Yorgunluk ve odaklanma güçlüğü de vücutta sıvı eksikliğinden kaynaklanabilir ve yeterince su içmediğinizin en yaygın belirtilerindendir. “Burada da suçlu yine azalan kan hacmidir; bu da beynimizin ideal şekilde beslenememesine neden olur,” diye açıklıyor doktor.
Dr. Ahlemann’a göre kuru cilt ve dudaklar, susuz kalmanın tipik belirtilerindendir. Bunu kendinizde test etmek için küçük bir yöntem öneriyor: “Elinizin arka kısmındaki deriyi iki parmağınızla sıkıştırın ve yukarı çekin. Cilt eski haline yavaş dönüyorsa bu, susuzluk belirtisidir.” Ayrıca birçok kişi kuru cilt nedeniyle artan kaşıntı da yaşayabilir. “Cilt, oksijen ve mikro besinlerin yeterince taşınamaması nedeniyle daha solgun da görünebilir,” diye ekliyor. Dr. Viola da aynı fikirde ve bu kuruluk ve kaşıntının saç derisine kadar uzanabileceğini söylüyor.
Dr. Ahlemann’a göre, “Yeterince su içmediğinizde, kan daha yoğun hale gelir ve bu da damarların daha belirgin görünmesine neden olur. Çökmüş gözler, göz altı morlukları ve artan göz çevresi kırışıklıkları, yeterince su içmediğinizin işareti olabilir.”
Yeterince su içmediğinizin tipik bir belirtisi de kabızlıktır. Bunun nedeni oldukça basittir: Az su içtiğinizde, bağırsaklar dışkıdan fazla su çeker ve bu da dışkının hacmini azaltır. Bağırsaklar yeterince dolu olmadığında, vücut dışkıyı atma ihtiyacı hissetmez. “Tıpta, su eksikliğine bağlı katı dışkı oluşumuna kabızlık diyoruz,” diye açıklıyor Dr. Ahlemann. “Ancak pek çok kişinin bilmediği şey şu ki: Yeterince su içmemek aynı zamanda şişkin bir karna da neden olabilir.”
Fotoğraf: Alamy
Susuz kaldığınızda vücudunuzu yeniden nemlendirmenin en etkili yolu su içmektir. Ancak sadece suyla sınırlı değilsiniz. Dr. Viola’ya göre sıvı almak için tercih edebileceğiniz diğer içecekler şunlardır:
-Pedialyte ve Gatorade gibi elektrolit içecekleri
-Hindistan cevizi suyu (aynı zamanda potasyum açısından zengindir)

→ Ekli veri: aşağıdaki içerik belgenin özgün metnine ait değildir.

(** * LoopBuffer: the looper delay line of DaisyBard (loopbuffer.h)

    A shallow embedding of the class template
    [template <typename T, size_t max_size> class LoopBuffer] and the
    properties of its write, read and splice members.

    Conventions of the embedding:
    - [size_t] is an unsigned integer of [size_bits] bits, carried as a [Z]
      with the wrap-around written out ([size_wrap]); [int] and [int32_t]
      are 32-bit signed integers;
    - [float] is IEEE binary32, computed with the Standard Library's
      executable specification ([SpecFloat], precision 24, emax 128);
    - every member function returns an [Outcome]: either its result, or
      the undefined behaviour the C++ abstract machine runs into (an array
      access outside [line_], a remainder by zero, a signed overflow, a
      floating value that does not fit the integer type it is cast to). *)

From Stdlib Require Import ZArith Lia Bool.
From Stdlib Require Import Floats.SpecFloat.
From stdpp Require Import base list.

Local Open Scope Z_scope.

(** ** Integer types of the target *)

(** The width of [size_t]. The Daisy's Cortex-M7 is an ILP32 target (32
    bits); a desktop build of the same header has 64. *)
Class Target := {
  size_bits : Z;
  size_bits_ge : 32 <= size_bits
}.

Definition ILP32 : Target := {| size_bits := 32; size_bits_ge := Z.le_refl 32 |}.
Definition LP64 : Target :=
  {| size_bits := 64; size_bits_ge := Zle_bool_imp_le 32 64 eq_refl |}.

-Süt, çünkü su, elektrolitler ve diğer besin maddelerini içerir
-Seyreltilmiş meyve suyu (şeker oranına dikkat etmek şartıyla)
-Bitki çayları veya aromalı sular (hindistan cevizi suyu gibi)
-Maden suyu, düşük kalorili bir alternatif olarak da tercih edilebilir
Ayrıca Dr. Viola, yüksek su içeriğine sahip yiyecekler tüketmenin de faydalı olduğunu belirtiyor. Bunlar arasında:
-Karpuz
-Kavun
-Salatalık
-Marul
-Kereviz var.
Eğer gün içinde su içmeyi unutuyorsanız zamanlı hatırlatmalar kurmanızı ve yanınızda yeniden doldurulabilir bir su şişesi taşımanızı öneriyor. Böylece suya kolayca ulaşabilir ve düzenli içmeyi alışkanlık haline getirebilirsiniz.
Kendinizi mide bulantılı hissediyorsanız ya da sıvı tüketmekte zorlanıyorsanız, buz parçacıkları emmek yardımcı olabilir. Ancak ciddi susuzluk durumlarında, damar yoluyla sıvı takviyesi (IV sıvılar) için mutlaka bir doktora başvurmanız gerekebilir.